- [The problem]
Check every line of the records below for the string "fresh" and copy the ones that have it.

[Collected data]
(** ** The effect of one frame *)

(** What accepting a frame does to the source bookkeeping. *)
Record moves (f : frame) (c c' : core) : Prop := {
  mv_open : tc_complete c = false;
  mv_started : tc_started c' = true;
  mv_hello : f_kind f = 1 <-> tc_started c = false;
  mv_error : f_kind f <> 5;
  mv_complete : tc_complete c' = (f_kind f =? 4);
  mv_exit : f_kind f = 4 -> h_detail (f_header f) = 0 /\ dom (tc_next c) = tc_ended c;
  mv_live : sourced f = true -> f_source f ∉ tc_ended c;
  mv_sequence : counted f = true -> f_sequence f = default 0 (tc_next c !! f_source f);
  mv_next : tc_next c' =
    if sourced f then <[f_source f := default 0 (tc_next c !! f_source f) + rows f]> (tc_next c) else tc_next c;
  mv_ended : tc_ended c' = if f_kind f =? 3 then {[f_source f]} ∪ tc_ended c else tc_ended c;
  mv_events : msum (tc_events c') = msum (tc_events c) + rows f;
  mv_frames : tc_frames c' = tc_frames c;
}.

Lemma reject_Ok b msg c c' u : reject b msg c = (c', Ok u) -> b = false /\ c' = c.
Proof. unfold reject. destruct b; [done|]. by intros [= <-]. Qed.

(** Splits a run that returned into its steps. *)
Ltac inv_run H :=
  repeat lazymatch type of H with
  | sbind (reject ?b ?msg) _ ?c = (_, Ok _) =>
      apply sbind_Ok in H; let c1 := fresh "c" in let u := fresh in let Hr := fresh "Hr" in
      let Hk := fresh in destruct H as (c1 & u & Hr & Hk); apply reject_Ok in Hr; destruct Hr as [Hr ->];
      clear u; rename Hk into H
  | sbind (sgets _) _ _ = (_, Ok _) => unfold sbind at 1, sgets at 1 in H; cbn beta iota zeta in H
  | sbind (smodify _) _ _ = (_, Ok _) => unfold sbind at 1, smodify at 1 in H; cbn beta iota zeta in H
  | sraise _ _ = (_, Ok _) => discriminate H
  end.

(** The bookkeeping of a row-carrying kind, or of a schema. *)
Record source_move (kind source count sequence : Z) (c c' : core) : Prop := {
  sm_kind : existsb (Z.eqb kind) [2; 3; 6; 7; 8; 12] = true;
  sm_live : source ∉ tc_ended c;
  sm_sequence : kind <> 6 -> sequence = default 0 (tc_next c !! source);
  sm_next : tc_next c' =
    <[source := default 0 (tc_next c !! source) + (if kind =? 6 then 0 else count)]> (tc_next c);
  sm_ended : tc_ended c' = if kind =? 3 then {[source]} ∪ tc_ended c else tc_ended c;
  sm_events : msum (tc_events c') = msum (tc_events c) +
    (if (kind =? 6) || (kind =? 3) then 0 else count);
  sm_frames : tc_frames c' = tc_frames c;
  sm_complete : tc_complete c' = tc_complete c;
  sm_started : tc_started c' = tc_started c;
}.

Lemma accept_source_moves kind source count sequence c c' :
  accept_source kind source count sequence c = (c', Ok tt) -> source_move kind source count sequence c c'.
Proof.
  unfold accept_source. intros H. inv_run H. bool_prop. destruct (kind =? 6) eqn:H6.
  { injection H as <-. bool_prop. subst kind. split; simpl; rewrite ?Z.add_0_r; done. }
  inv_run H. bool_prop. subst sequence.
  destruct (kind =? 3) eqn:H3; injection H as <-; bool_prop;
    (split; simpl; try done); rewrite ?(proj2 (Z.eqb_neq kind 6) H6), ?msum_insert;
    rewrite ?(proj2 (Z.eqb_eq _ _) H3), ?(proj2 (Z.eqb_neq _ _) H3); simpl; try done; lia.
Qed.

Lemma event_kinds kind name : od_get kind EVENT_NAMES = Some name ->
  kind = 2 \/ kind = 7 \/ kind = 8 \/ kind = 12.
Proof. unfold EVENT_NAMES. simpl. repeat case_decide; naive_solver. Qed.

Lemma accept_run_moves kind source count sequence detail c c' :
  is_some (od_get kind EVENT_NAMES) = true ->
  accept_with no_payload kind source count sequence detail c = (c', Ok tt) ->
  source_move kind source count sequence c c' /\ kind <> 6 /\ kind <> 3.
Proof.
  destruct (od_get kind EVENT_NAMES) as [name|] eqn:Hn; [|done]. intros _.
  apply event_kinds in Hn. unfold accept_with. intros H. inv_run H. unfold id in H.
  destruct (tc_complete c); [done|]. destruct (negb (tc_started c)).
  { inv_run H. bool_prop. lia. }
  inv_run H. bool_prop. destruct (kind =? 13) eqn:?; [bool_prop; lia|].
  inv_run H. destruct (kind =? 4) eqn:?; [bool_prop; lia|].
  destruct (kind =? MIXED) eqn:?; [done|]. split; [by apply accept_source_moves in H|lia].
Qed.

(** What the runs of a mixed frame did, if there was one. *)
Record runs_move (source sequence added : Z) (c c' : core) : Prop := {
  rm_added : 0 < added;
  rm_live : source ∉ tc_ended c;
  rm_sequence : sequence = default 0 (tc_next c !! source);
  rm_next : tc_next c' = <[source := default 0 (tc_next c !! source) + added]> (tc_next c);
  rm_ended : tc_ended c' = tc_ended c;
  rm_events : msum (tc_events c') = msum (tc_events c) + added;
  rm_frames : tc_frames c' = tc_frames c;
  rm_complete : tc_complete c' = tc_complete c;
  rm_started : tc_started c' = tc_started c;
}.

Lemma runs_move_cons source sequence rows added c c1 c2 :
  runs_move source sequence rows c c1 -> runs_move source (sequence + rows) added c1 c2 ->
  runs_move source sequence (rows + added) c c2.
Proof.
  intros [] []. split; try congruence; try lia.
  rewrite rm_next1, rm_next0, lookup_insert_eq, insert_insert_eq. simpl. f_equal. lia.
Qed.

Lemma source_runs_move kind source rows sequence c c' : 0 < rows -> kind <> 6 -> kind <> 3 ->
  source_move kind source rows sequence c c' -> runs_move source sequence rows c (add_run_header c').
Proof.
  intros Hr H6 H3 []. rewrite (proj2 (Z.eqb_neq _ _) H6) in *. rewrite (proj2 (Z.eqb_neq _ _) H3) in *.
  split; try done. by apply sm_sequence0.
Qed.

Lemma run_fields_nonneg payload off kind rows size : Forall is_byte payload ->
  unpack_from RUN_HEADER payload off = Ok [kind; rows; size] -> 0 <= rows /\ 0 <= size.
Proof.
  intros Hb Hf. unfold unpack_from in Hf. inv_res Hf. apply Nat.ltb_ge in Hg.
  assert (Hu : unpack_fields RUN_HEADER (drop off payload) = [kind; rows; size]) by congruence.
  pose proof (unpack_fields_fits RUN_HEADER (drop off payload)
    ltac:(by apply Forall_drop) ltac:(rewrite length_drop; lia)) as Hfit.
  rewrite Hu in Hfit. inversion Hfit as [|? ? ? ? _ Hfit1]; subst.
  inversion Hfit1 as [|? ? ? ? H1 Hfit2]; subst. inversion Hfit2 as [|? ? ? ? H2 _]; subst.
  unfold fits in *. lia.
Qed.

Lemma mixed_runs_moves fuel source count sequence detail payload offset events c c' events' :
  Forall is_byte payload -> (0 <= offset) ->
  mixed_runs fuel source count sequence detail payload offset events c = (c', Ok events') ->
  (c' = c /\ events' = events) \/ runs_move source (sequence + events) (events' - events) c c'.
Proof.
  intros Hb. revert offset events c. induction fuel as [|fuel IH]; intros offset events c Ho H.
  { injection H as <- <-. by left. }
  cbn [mixed_runs] in H. destruct (negb (offset <? detail)); [injection H as <- <-; by left|].
  inv_run H. apply sbind_Ok in H as (c1 & fields & Hf & H).
  unfold slift in Hf. injection Hf as <- Hf.
  destruct fields as [|kind [|rows [|size [|]]]]; try done.
  inv_run H. apply orb_false_iff in Hr0 as [Hr0 Hsize]. apply orb_false_iff in Hr0 as [Hr0 _].
  apply orb_false_iff in Hr0 as [Hname Hrows]. apply negb_false_iff in Hname. apply Z.eqb_neq in Hrows.
  pose proof (run_fields_nonneg _ _ _ _ _ Hb Hf) as Hfit.
  apply sbind_Ok in H as (c2 & inner & Hi & H). injection Hi as <- Hi.
  apply sbind_Ok in H as (c3 & isize & Hs & H). injection Hs as <- Hs. inv_run H.
  apply sbind_Ok in H as (c4 & [] & Ha & H). apply (accept_run_moves _ _ _ _ _ _ _ Hname) in Ha as (Ha & H6 & H3).
  inv_run H. apply source_runs_move in Ha; [|lia|done|done].
  apply IH in H; [|simpl; lia]. right.
  destruct H as [[-> ->]|H].
  - replace (events + rows - events) with rows by lia. done.
  - replace (events' - events) with (rows + (events' - (events + rows))) by lia.
    eapply runs_move_cons; [exact Ha|]. by rewrite <- Z.add_assoc.
Qed.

- [Written solution]
      apply sbind_Ok in H; let c1 := fresh "c" in let u := fresh in let Hr := fresh "Hr" in
      let Hk := fresh in destruct H as (c1 & u & Hr & Hk); apply reject_Ok in Hr; destruct Hr as [Hr ->];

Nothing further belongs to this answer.